AWS D10.18M-D10.18 pdf free download

AWS D10.18M-D10.18 pdf free download.Guide for Welding Ferritic/Austenitic Duplex Stainless Steel Piping and Tubing.
Weld ferrite measurements can be made using either destructive or nondestructive examinations. The most common destructive technique is a ferrite point count which requires removing a section and metallographic preparation and photography. Nondestructive measure- ments can be made using an electronic hand-held mea- suring device described in 11.10. The duplex stainless steels have been known since the 1930s, and these early alloys are often referred to as first- generation DSSs. However, these early grades character- istically had poor weldability and significantly reduced corrosion resistance in the as-welded condition. The addition of nitrogen as an alloying element in the second- generation DSSs is primarily responsible for the improvements in weldability and corrosion resistance. One beneficial role of nitrogen is that of causing austen- ite to form more quickly and at a higher temperature dur- ing the solid state transformation. However, there are incidences such as in rapidly cooled welds where exces- sively high levels of ferrite may be retained. This will be discussed in more detail later.

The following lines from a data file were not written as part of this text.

Notation "x <<- c ;; k" := (pbind c (fun x => k))
  (at level 61, c at next level, right associativity).
Notation "c >>> k" := (pbind c (fun _ => k))
  (at level 61, right associativity).

(** Code of the core, run inside the process. *)
Definition inM (A : Type) (c : M A) : P A :=
  fun p =>
    match c (mem p) with
    | (o, w') => (o, mkProcess w' (stdout p))
    end.

(** [print(text)]. *)
Definition print (text : string) : P unit :=
  fun p => (Returned tt, mkProcess (mem p) (stdout p ++ [text])).

(** [str(z)] for an integer, which is also how an f-string renders it. *)
Definition str (z : Z) : string := NilZero.string_of_int (Z.to_int z).

(** How an f-string renders a list of integers: [[1, 2, 3]]. *)
Definition repr_list (a : list Z) : string :=
  ("[" ++ String.concat ", " (map str a) ++ "]")%string.

(** The line feed inside a string literal. *)
Definition newline : string := String (ascii_of_nat 10) EmptyString.

(** The global flag as the module sets it. *)
Definition use_debug : bool := false.

(** [dbg(message)]. *)
Definition dbg (message : string) : P unit :=
  if use_debug then inM (print_stderr message) else pret tt.

(** What the surroundings contribute to one call of [main]: how the threads
    are scheduled, what [random.shuffle] does and the two clock readings. *)
Record call := mkCall {
  call_sch : scheduler;
  call_shuffled : list Z -> list Z;
  call_start : Z;
  call_end : Z
}.

Definition main_in (e : call) (array_size : Z) : P MainResult :=
  inM (main (call_sch e) (call_shuffled e) (call_start e) (call_end e) array_size).

Definition main_nanoseconds (e : call) (array_size : Z) : P unit :=
  res <<- main_in e array_size ;;
  let time_elapsed := elapsed_time_nanoseconds res in
  print (str time_elapsed).

(** The line [main_speedtest] prints for one size. *)
Definition speedtest_row (i permutations elapsed : Z) : string :=
  (str i ++ "," ++ str permutations ++ "," ++ str elapsed)%string.

(** [for i in range(1, array_size + 1): ...], call [i] of [main] getting
    its surroundings from [env i]. *)
Fixpoint speedtest_loop (env : Z -> call) (sizes : list Z) : P unit :=
  match sizes with
  | [] => pret tt
  | i :: rest =>
      dbg ("[speedtest] Iteration " ++ str i ++ ".")%string >>>
      res <<- main_in (env i) i ;;
      print (speedtest_row i (num_of_permutations (result res))
                           (elapsed_time_nanoseconds res)) >>>
      speedtest_loop env rest
  end.

Definition speedtest_header : string :=
  "array_size,permutations,speed_nanoseconds".

Definition main_speedtest (env : Z -> call) (array_size : Z) : P unit :=
  print speedtest_header >>>
  speedtest_loop env (range 1 (array_size + 1)).


Definition main_display (e : call) (array_size : Z) : P unit :=
  res <<- main_in e array_size ;;
  let original_array := original_array res in
  let time_elapsed := elapsed_time_nanoseconds res in
  let permutations_count := num_of_permutations (result res) in
  let thread_idx := thread_id (successful_thread (result res)) in
  let sorted_arr := sorted_array (successful_thread (result res)) in
  dbg "" >>>
  print "*** Threaded Pseudo-Quantum Bogosort ***" >>>
  sorted_now <<- inM (read_list sorted_arr) ;;
  print ("Your sorted array is:" ++ newline ++ "  " ++ repr_list sorted_now)%string >>>
  print "Statistics:" >>>
  original_now <<- inM (read_list original_array) ;;
  print ("  Original array:            " ++ repr_list original_now)%string >>>
  print ("  Number of permutations:    " ++ str permutations_count)%string >>>
  print ("  Successful thread:         t" ++ str thread_idx)%string >>>
  print ("  Time elapsed:              " ++ str time_elapsed ++ " ns")%string.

5.2 Precipitating Phases. As noted above, after the mol- ten metal solidifies as ferrite, some ferrite transforms to austenite down to a temperature of about 1000°C [1832°F]. As the DSS cools below this temperature, other phases such as carbides, nitrides, sigma, and other intermetallic phases can form. Chi phase and other inter- metallic phases are often lumped together with sigma phase, and the term “sigma phase” will be taken here- after to include these other intermetallic phases. Sigma, in significant amounts, can be particularly detrimental in that toughness and corrosion resistance may be reduced. Sigma forms in the temperature range of 700°C to 980°C [1300°F to 1800°F] with the most rapid formation at 870°C [1600°F]. It is formed whenever the alloy is in the 700°C to 980°C [1300°F to 1800°F] temperature range, that is there is an accumulative effect. The total exposure time for sigma formation includes time at the steel mill during in-process heating and exposure time during welding including repair welding unless there is an intervening anneal above 1040°C [1900*F]. The proper level of nitrogen delays sigma formation, but does not prevent it. It has been shown that in the case of alloy 2205 with nitrogen in the upper range of 0.14% to 0.20%，there is about a five minute exposure time at 870°C [1600°F] available before the amount of sigma formed causes a significant loss of toughness and corro- sion resistance.Since time at temperature in processing the wrought products is equally as important as time incurred during welding a very useful document is ASTM A 923. The standard describes three test methods for detecting detri- mental intermetallic phases. The methods include illus- trations of acceptable microstructures, charpy impact test acceptance criteria and a ferric chloride corrosion test. ASTM A 923 can be specified as a procurement require- ment and is particularly useful for the thicker product forms. It is an aid in assuring that a significant portion of the allowable“five minutes at sigma formation tempera- ture”has not been used at the steel mill, allowing less time at temperature during welding.AWS D10.18M-D10.18 pdf download.